Just is only from my experience...the only Seagate drive I have had a problem with was a 400G .10 model. I have used many others and not had problems.


----------



## granoff (Jul 9, 2001)

Thanks.

What does that *.10* suffix mean, anyway? The 320GB drive I bought says 7200.10 in the description. The 7200 part is the RPMs, I know. What's the .10 mean?

-Mark


----------



## MurrayW (Aug 28, 2005)

granoff said:


> Thanks.
> 
> What does that *.10* suffix mean, anyway? The 320GB drive I bought says 7200.10 in the description. The 7200 part is the RPMs, I know. What's the .10 mean?
> -Mark


I think it is just Seagates internal versioning number. I don't think the number really means anything other than it is the next version/techonology after their previous one they called .9. Let us know how it goes.
Murray


----------



## A J Ricaud (Jun 25, 2002)

granoff said:


> Thanks.
> 
> What does that *.10* suffix mean, anyway? The 320GB drive I bought says 7200.10 in the description. The 7200 part is the RPMs, I know. What's the .10 mean?
> 
> -Mark


I think it's the designation for "perpendicular" recording--new technology. Most new HDs will be going in that direction.


----------



## granoff (Jul 9, 2001)

I had great success today, upgrading both of my TiVos using MFSLive.

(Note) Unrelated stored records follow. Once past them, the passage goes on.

(* ===== verification/InodeStore.v ===== *)
(** * The inode store (src/passthrough/inode_store.rs)

    Every inode the guest or the daemon refers to is an entry of the store with a
    reference count.  Three maps are kept in step: FUSE ID to data, (ino, dev,
    mount) to FUSE ID, file handle to FUSE ID.  An entry's migration info may hold
    a strong reference to its parent directory, so dropping an entry can drop its
    parent, and so on.

    A [StrongInodeReference] is modelled by the FUSE ID it refers to; the
    operations below run under the store's lock, one at a time. *)

From S2P Require Import Prelude FileHandle.

Definition ROOT_ID : Z := 1.

(** FUSE inode IDs. *)
Notation Inode := Z.

Record InodeIds := { ino : Z; dev : Z; mnt_id : Z }.

#[export] Instance InodeIds_eq_dec : EqDecision InodeIds.
Proof. solve_decision. Defined.
#[export] Instance InodeIds_countable : Countable InodeIds.
Proof.
  apply (inj_countable' (fun i => (ino i, dev i, mnt_id i))
           (fun t => {| ino := t.1.1; dev := t.1.2; mnt_id := t.2 |})).
  by intros [].
Defined.

(** How a migration destination finds an inode
    (device_state/preserialization/mod.rs). *)
Inductive InodeLocation :=
| RootNode
| Path (parent : Inode) (filename : list Z)
| ByFileHandle (h : SerializableFileHandle).

Record InodeMigrationInfo := {
  location : InodeLocation;
  mig_file_handle : option SerializableFileHandle;
}.

Record InodeData := {
  inode : Inode;
  file_or_handle : FileOrHandle;
  refcount : Z;
  ids : InodeIds;
  mode : Z;
  migration_info : option InodeMigrationInfo;
}.

Record InodeStoreInner := {
  data : gmap Inode InodeData;
  by_ids : gmap InodeIds Inode;
  by_handle : gmap FileHandle Inode;
}.

Definition empty_store : InodeStoreInner := {| data := ∅; by_ids := ∅; by_handle := ∅ |}.

(** ** Fields *)

Definition set_data (f : gmap Inode InodeData -> gmap Inode InodeData) (st : InodeStoreInner)
  : InodeStoreInner :=
  {| data := f (data st); by_ids := by_ids st; by_handle := by_handle st |}.

Definition set_refcount (rc : Z) (d : InodeData) : InodeData :=
  {| inode := inode d; file_or_handle := file_or_handle d; refcount := rc;
     ids := ids d; mode := mode d; migration_info := migration_info d |}.

Definition set_migration_info (mi : option InodeMigrationInfo) (d : InodeData) : InodeData :=
  {| inode := inode d; file_or_handle := file_or_handle d; refcount := refcount d;
     ids := ids d; mode := mode d; migration_info := mi |}.

(** The handle an entry is filed under in [by_handle]. *)
Definition handle_of (d : InodeData) : option FileHandle :=
  match file_or_handle d with Handle h => Some (inner h) | _ => None end.

(** [InodeMigrationInfo::for_each_strong_reference]: only a path holds one, to
    the parent directory. *)
Definition strong_references (mi : InodeMigrationInfo) : list Inode :=
  match location mi with
  | RootNode => []
  | Path parent _ => [parent]
  | ByFileHandle _ => []
  end.

Definition data_references (d : InodeData) : list Inode :=
  match migration_info d with Some mi => strong_references mi | None => [] end.

(** ** Insertion and removal *)

Definition insert_new (st : InodeStoreInner) (d : InodeData) : io InodeStoreInner :=
  match data st !! inode d with
  | Some _ => Panic
  | None =>
      Ok {| data := <[inode d := d]> (data st);
            by_ids := <[ids d := inode d]> (by_ids st);
            by_handle := match handle_of d with
                         | Some h => <[h := inode d]> (by_handle st)
                         | None => by_handle st
                         end |}
  end.

(** The three maps without an entry; what [remove] does before it drops the
    references of the entry's migration info. *)
Definition remove_entry (st : InodeStoreInner) (i : Inode) (d : InodeData) : InodeStoreInner :=
  {| data := delete i (data st);
     by_ids := delete (ids d) (by_ids st);
     by_handle := match handle_of d with
                  | Some h => delete h (by_handle st)
                  | None => by_handle st
                  end |}.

Read the details in this post.

-Mark


----------



## bnm81002 (Oct 3, 2004)

I got of those Seagate 7200.10 drives and it's been in a "welcome powering up" screen reboot cycle loop, even after I zippered the drive with version 2.8 of the zipper but my other Seagate drive that is 7200.9 has had no problems at all (knock on wood), I guess the best Seagate drives to use should be the older models below 7200.10  
hopefully I can save the recordings off the 7200.10 drive to the 7200.9 drive using the dd commands


----------